Thirty years of activity but it doesn’t show it. The Accademia Aruntica of Carrara celebrated the important milestone with the traditional spring study meeting held in the Polartis center of San Martino. “It was December 1994 when some willing citizens made a commitment for their city: to bring to light an eighteenth-century academy that had prospered by cultivating poetry and literary nugae of intellectuals and notables from Carrara” said the president and custodian Cristina Andrei opening the works “but the rebirth of 1994 took place under more profitable auspices, in the name of a civil ethic that wanted to promote and deepen the study of the city and historical, scientific and literary knowledge, with the commitment to safeguard and pass it on”.

Andrei remembered the many who gave a lot to Aruntica over the course of these thirty years and who are no longer here: from the founder Claudio Pisani to the presidents Giancarlo Molignoni, Rosa Maria Galleni Pellegrini, Pierlorenzo Secchiari, to the tireless secretary Francesco Dolci. “Love for the city is the common thread that has run through these thirty years, a thread spun by many hands, ready to intertwine with others for as many years, among sculptures, characters, events”. Following this, Maria Teresa Bernardini Tonini presented “Poster: a special visitor to Carrara”, some photos taken from the family archive, an invitation to research and take photographs out of drawers at home to share, to relive unrepeatable moments or places in the city that they do not exist anymore.

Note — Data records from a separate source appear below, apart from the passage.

Lemma in_view_to_base (v : list vdim) (idx : list nat) :
  in_shape idx (view_shape v) -> in_view v (to_base v idx) = true.
Proof.
  revert idx. induction v as [|[off len|len|j] v IH]; intros idx Hin;
    cbn [view_shape] in Hin; cbn [to_base in_view].
  - inversion Hin. reflexivity.
  - inversion Hin as [|i d idx' shp Hi Hrest]; subst. cbn [in_view].
    rewrite (IH _ Hrest), andb_true_r.
    apply andb_true_intro. split; [apply Nat.leb_le|apply Nat.ltb_lt]; lia.
  - inversion Hin as [|i d idx' shp Hi Hrest]; subst.
    rewrite (IH _ Hrest), andb_true_r. apply Nat.ltb_lt. lia.
  - rewrite (IH _ Hin), Nat.eqb_refl. reflexivity.
Qed.

Lemma scaled_reads (xb : tref) (m : R) (wd : World) :
  base xb < length (store wd) ->
  (forall idx, in_shape idx (ref_shape xb) ->
     tread (store (scaled xb m wd)) xb idx = (tread (store wd) xb idx * m)%R) /\
  (forall l, l <> base xb -> store (scaled xb m wd) !! l = store wd !! l) /\
  self (scaled xb m wd) = self wd /\ ext (scaled xb m wd) = ext wd.
Proof.
  intros Hl. unfold scaled. cbn [store self ext with_store]. split; [|split].
  - intros idx Hin. rewrite tread_update_same by auto.
    rewrite in_view_to_base by exact Hin. reflexivity.
  - intros l Hne. apply update_view_other. exact Hne.
  - auto.
Qed.

Lemma rescale_buffer_scales (wd : World) (xb : tref) :
  x_buffer (self wd) = Some xb ->
  (0 < global_multiplier (self wd))%R ->
  (eps < Rabs (global_multiplier (self wd) - 1))%R ->
  rescale_buffer wd = Done tt (scaled xb (global_multiplier (self wd)) wd).
Proof.
  intros Hxb Hpos Hfar. unfold rescale_buffer, bind, get_self.
  destruct (Rlt_dec _ _); [|contradiction].
  destruct (Rlt_dec _ _); [|contradiction].
  rewrite Hxb. reflexivity.
Qed.

Lemma rescale_buffer_skips (wd : World) :
  (global_multiplier (self wd) <= 0
   \/ Rabs (global_multiplier (self wd) - 1) <= eps)%R ->
  rescale_buffer wd = Done tt wd.
Proof.
  intros Hnear. unfold rescale_buffer, bind, get_self.
  destruct (Rlt_dec 0 _) as [Hpos|_]; [|reflexivity].
  destruct (Rlt_dec eps _) as [Hfar|_]; [|reflexivity].
  destruct Hnear; lra.
Qed.

(** A call that gets past the uniform-tile phase goes on with the custom
    phase and returns [x_buffer]. *)
Lemma apply_model_phases (wd wd0 wdg : World) (x_in t_in : tref)
    (cond : PyCond) (N Ch H W : nat) :
  ref_shape x_in = [N; Ch; H; W] ->
  self_h (self wd) = Z.of_nat H -> self_w (self wd) = Z.of_nat W ->
  init x_in wd = Done tt wd0 ->
  global_phase x_in t_in cond N wd0 = Done None wdg ->
  apply_model x_in t_in cond wd =
    (let* _ := custom_phase x_in t_in cond in
     let* s := get_self in
     attr (x_buffer s)) wdg.
Proof.
  intros Hshp Hh Hw Hinit Hglobal.
  unfold apply_model. rewrite Hshp. cbn [unpack4].
  unfold bind at 1, lift. cbv beta iota.
  unfold bind at 1, get_self at 1. cbv beta iota.
  rewrite Hh, Hw, !Z.eqb_refl. cbn [andb negb].
  rewrite (bind_done _ _ wd tt wd0 Hinit).
  rewrite (bind_done _ _ wd0 None wdg Hglobal). reflexivity.
Qed.

(** C5, as amended.  Past the uniform-tile phase, with the accumulated
    buffer [xb]:
    - with no custom region the call returns the buffer as accumulated,
      whatever the multiplier: nothing is scaled;
    - with a custom region, a positive multiplier further than 1e-6 from 1
      scales every element of the buffer by it, and the custom regions are
      then added to the scaled buffer;
    - with a custom region and a multiplier that is not positive or is
      within 1e-6 of 1, the custom regions are added to the buffer as
      accumulated. *)
Theorem apply_model_rescales (wd wd0 wdg : World) (x_in t_in : tref)
    (cond : PyCond) (N Ch H W : nat) (xb : tref) :
  ref_shape x_in = [N; Ch; H; W] ->
  self_h (self wd) = Z.of_nat H -> self_w (self wd) = Z.of_nat W ->
  init x_in wd = Done tt wd0 ->
  global_phase x_in t_in cond N wd0 = Done None wdg ->
  x_buffer (self wdg) = Some xb -> base xb < length (store wdg) ->
  let gm := global_multiplier (self wdg) in
  let regions := custom_bboxes (self wdg) in
  (regions = [] -> apply_model x_in t_in cond wd = Done xb wdg) /\
  (regions <> [] -> (0 < gm)%R -> (eps < Rabs (gm - 1))%R ->
     (forall idx, in_shape idx (ref_shape xb) ->
        tread (store (scaled xb gm wdg)) xb idx
          = (tread (store wdg) xb idx * gm)%R) /\
     (forall l, l <> base xb -> store (scaled xb gm wdg) !! l = store wdg !! l) /\
     apply_model x_in t_in cond wd =
       (let* _ := custom_sampling x_in t_in cond 0 regions in
        let* s := get_self in
        attr (x_buffer s)) (scaled xb gm wdg)) /\
  (regions <> [] -> (gm <= 0 \/ Rabs (gm - 1) <= eps)%R ->
     apply_model x_in t_in cond wd =
       (let* _ := custom_sampling x_in t_in cond 0 regions in
        let* s := get_self in
        attr (x_buffer s)) wdg).
Proof.
  intros Hshp Hh Hw Hinit Hglobal Hxb Hl gm regions.
  pose proof (apply_model_phases wd wd0 wdg x_in t_in cond N Ch H W
                Hshp Hh Hw Hinit Hglobal) as Hrun.
  assert (Hlen : forall r, r <> [] -> (0 <? length (r : list Region)) = true).
  { intros [|a r] Hr; [contradiction|reflexivity]. }
  split; [|split].
  - intros Hnone. rewrite Hrun. unfold custom_phase, bind, get_self.
    fold regions. rewrite Hnone. cbn. unfold attr. rewrite Hxb. reflexivity.
  - intros Hsome Hpos Hfar.
    destruct (scaled_reads xb gm wdg Hl) as (Hread & Hother & Hself & _).
    split; [exact Hread|]. split; [exact Hother|].
    rewrite Hrun. unfold custom_phase.
    unfold bind at 1 2, get_self at 1. fold regions. rewrite (Hlen _ Hsome).
    rewrite (bind_done _ _ wdg tt _ (rescale_buffer_scales wdg xb Hxb Hpos Hfar)).
    fold gm. unfold bind at 1, get_self at 1. rewrite Hself. reflexivity.
  - intros Hsome Hnear. rewrite Hrun. unfold custom_phase.
    unfold bind at 1 2, get_self at 1. fold regions. rewrite (Hlen _ Hsome).
    rewrite (bind_done _ _ wdg tt _ (rescale_buffer_skips wdg Hnear)).
    reflexivity.
Qed.

End Rescale.

(** ** The weight sums of the custom regions *)

Section CustomWeights.
Context `{C : Collaborators}.

(** The two tensors a call of the weight generator makes, and the entries
    of the one it returns. *)
Lemma gaussian_weights_result (wd : World) (w h : Z) :
  w <> 0%Z ->
  exists t1 t2,
    _gaussian_weights (Some w) (Some h) wd =
      Done (whole (S (length (store wd))) [Z.to_nat h; Z.to_nat w])
           (with_store (store wd ++ [t1; t2]) wd) /\
    t_device t2 = devices_device /\
    forall y x, y < Z.to_nat h -> x < Z.to_nat w ->
      t_data t2 [y; x] =
        (f_value w (Z.of_nat y) (IZR h / 2)
         * f_value w (Z.of_nat x) (IZR (w - 1) / 2))%R.
Proof.
  intros Hw. pose proof (gaussian_array_nonzero w h Hw) as Ha.
  pose proof (gaussian_weights_run wd (Some w) (Some h) _ Ha eq_refl) as Hrun.
  cbn [outer t_shape] in Hrun.
  rewrite !length_map, !length_range, length_app, <- app_assoc in Hrun.
  cbn [length app] in Hrun.
  replace (length (store wd) + 1) with (S (length (store wd))) in Hrun by lia.
  eexists _, _. split; [exact Hrun|]. split; [reflexivity|].
  intros y x Hy Hx. cbn [t_data].
  rewrite tread_alloc_new by reflexivity. cbn [t_data outer].
  rewrite !nth_range_map by assumption. reflexivity.
Qed.

Lemma region_term_step (bb : bbox) (cond uncond : RegionCond) (m : R)
    (y x : nat) (old : R) :
  (if in_bbox bb y x then (old + kernel_at bb y x * m)%R else old)
  = (old + region_term (bb, cond, uncond, m) y x)%R.
Proof.
  unfold region_term. destruct (in_bbox bb y x); [reflexivity|]. lra.
Qed.

(** One round of the loop of [init_custom_bbox]. *)
Lemma init_custom_bbox_body_weights (wd : World) (region : Region)
    (n c H W lw : nat) :
  weights (self wd) = Some (whole lw [n; c; H; W]) ->
  lw < length (store wd) ->
  ref_device (store wd) (whole lw [n; c; H; W]) = devices_device ->
  region_in H W region ->
  exists wd',
    init_custom_bbox_body region wd = Done tt wd' /\
    weights (self wd') = weights (self wd) /\
    custom_bboxes (self wd') = custom_bboxes (self wd) /\
    length (custom_weights (self wd')) = S (length (custom_weights (self wd))) /\
    length (store wd) <= length (store wd') /\
    ref_device (store wd') (whole lw [n; c; H; W]) = devices_device /\
    forall i j y x, i < n -> j < c -> y < H -> x < W ->
      tread (store wd') (whole lw [n; c; H; W]) [i; j; y; x] =
        (tread (store wd) (whole lw [n; c; H; W]) [i; j; y; x]
         + region_term region y x)%R.
Proof.
  destruct region as [[[bb cond] uncond] m].
  intros Hwt Hl Hdev (Hbb & Hwpos & Hhpos).
  set (bw := (b2 bb - b0 bb)%Z). set (bh := (b3 bb - b1 bb)%Z).
  destruct (gaussian_weights_result wd bw bh ltac:(unfold bw; lia))
    as (t1 & t2 & Hg & Dg & Vg).
  set (h := store wd) in *.
  set (g := whole (S (length h)) [Z.to_nat bh; Z.to_nat bw]) in *.
  set (wd1 := with_store (h ++ [t1; t2]) wd) in *.
  set (t3 := Tensor [Z.to_nat bh; Z.to_nat bw] (ref_device (h ++ [t1; t2]) g)
               (ref_dtype (h ++ [t1; t2]) g)
               (fun idx => (tread (h ++ [t1; t2]) g idx * m)%R)).
  set (gw := whole (length (h ++ [t1; t2])) [Z.to_nat bh; Z.to_nat bw]).
  set (wd2 := with_store ((h ++ [t1; t2]) ++ [t3]) wd1).
  assert (Hm : mul_scalar g m wd1 = Done gw wd2) by reflexivity.
  destruct (in_bbox_bounds bb H W 0 0 Hbb) as (Esy & Eny & Esx & Enx & _).
  set (sl := TRef lw [VSlice 0 n; VSlice 0 c;
                      VSlice (slice_bounds H (b1 bb) (b3 bb)).1
                             (slice_bounds H (b1 bb) (b3 bb)).2;
                      VSlice (slice_bounds W (b0 bb) (b2 bb)).1
                             (slice_bounds W (b0 bb) (b2 bb)).2]).
  assert (Ssl : ref_shape sl = [n; c; Z.to_nat bh; Z.to_nat bw]).
  { unfold sl, ref_shape. cbn [view view_shape]. rewrite Eny, Enx. reflexivity. }
  assert (Dg' : ref_device (h ++ [t1; t2]) g = devices_device).
  { unfold ref_device, g. cbn [base whole].
    replace (h ++ [t1; t2]) with ((h ++ [t1]) ++ [t2])
      by (rewrite <- app_assoc; reflexivity).
    rewrite list_lookup_middle by (rewrite length_app; simpl; lia).
    exact Dg. }
  pose proof (iop_run Rplus sl gw wd2) as Hi.
  rewrite Ssl in Hi. unfold gw at 2 3 in Hi. rewrite ref_shape_whole in Hi.
  assert (Dsl : ref_device (store wd2) sl = devices_device).
  { unfold wd2. cbn [store with_store].
    rewrite !ref_device_app_old by (cbn [base sl]; rewrite ?length_app; simpl; lia).
    exact Hdev. }
  assert (Dgw : ref_device (store wd2) gw = devices_device).
  { unfold wd2, gw. cbn [store with_store]. rewrite ref_device_new.
    unfold t3. cbn [t_device]. exact Dg'. }
  specialize (Hi ltac:(rewrite Dsl, Dgw; reflexivity)
                 (broadcast_4_2 (Z.to_nat bh) (Z.to_nat bw) n c)).
  eexists. split.
  { unfold init_custom_bbox_body. fold bw bh.
    rewrite (bind_done _ _ wd _ _ Hg).
    rewrite (bind_done _ _ wd1 _ _ Hm).
    unfold bind at 1, get_self at 1. cbv beta iota.
    change (self wd2) with (self wd). rewrite Hwt.
    unfold bind at 1, attr at 1, ret at 1. cbv beta iota.
    rewrite slice_bbox_whole. unfold bind at 1, lift at 1. cbv beta iota.
    fold sl. rewrite (bind_done _ _ wd2 _ _ Hi). reflexivity. }
  unfold modify_self. cbn [final self store with_self with_store
                           set_custom_weights weights custom_bboxes
                           custom_weights wd2 wd1].
  split; [reflexivity|]. split; [reflexivity|].
  split; [rewrite length_app; simpl; lia|].
  split; [rewrite length_update_view, !length_app; simpl; lia|].
  split.
  { rewrite ref_device_update.
    rewrite !ref_device_app_old
      by (cbn [base whole]; rewrite ?length_app; simpl; lia).
    exact Hdev. }
  intros i j y x Hi' Hj Hy Hx.
  rewrite tread_update_same
    by (cbn [base sl whole]; rewrite ?length_app; simpl; lia).
  rewrite to_base_view_whole by reflexivity.
  unfold sl at 1. cbn [view]. rewrite in_view_slice4 by assumption.
  destruct (in_bbox_bounds bb H W y x Hbb) as (_ & _ & _ & _ & Ein).
  rewrite Ein.
  rewrite !(tread_app_old _ _ (whole lw [n; c; H; W]))
    by (cbn [base whole]; rewrite ?length_app; simpl; lia).
  rewrite <- region_term_step.
  destruct (in_bbox bb y x) eqn:Ebb; [|reflexivity].
  f_equal.
  unfold in_bbox in Ebb. apply andb_prop in Ebb as [Eby Ebx].
  apply andb_prop in Eby as [Ey1 Ey2]. apply andb_prop in Ebx as [Ex1 Ex2].
  apply Nat.leb_le in Ey1, Ex1. apply Nat.ltb_lt in Ey2, Ex2.
  unfold sl. cbn [view of_base]. rewrite Esy, Esx, !Nat.sub_0_r.
  set (y' := y - Z.to_nat (b1 bb)). set (x' := x - Z.to_nat (b0 bb)).
  assert (Hy' : y' < Z.to_nat bh) by (unfold y', bh; lia).
  assert (Hx' : x' < Z.to_nat bw) by (unfold x', bw; lia).
  unfold gw. rewrite ?ref_shape_whole.
  rewrite bcast_index_2_4 by assumption.
  rewrite tread_alloc_new by reflexivity.
  unfold t3. cbn [t_data]. unfold kernel_at. fold bw bh y' x'.
  f_equal.
  unfold tread, g. cbn [base whole view map to_base].
  replace (h ++ [t1; t2]) with ((h ++ [t1]) ++ [t2])
    by (rewrite <- app_assoc; reflexivity).
  rewrite list_lookup_middle by (rewrite length_app; simpl; lia).
  apply Vg; assumption.
Qed.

In the usual corner reserved for sculpture, Enzo Tinarelli, specialized in the art of mosaic, presented ‘The will and balance in the sculptures of Matteo Faben’, some of whose marble works were exhibited in the room. Following the reports, with Lanmarco Laquidara who spoke about his father, ‘Mario Laquidara. Memory of a historian and dialect writer five years after his death ‘; Gualtiero Magnani spoke on ‘Vinitaly…160 years ago! The wines of the Apuan hills at the Turin agricultural exhibition of 1864’; Marzia Dati who spoke about ‘Lazzaro Papi (1763-1834), translator, Anglicist, writer and director of the Sculpture museum of the Academy of Fine Arts of Carrara’.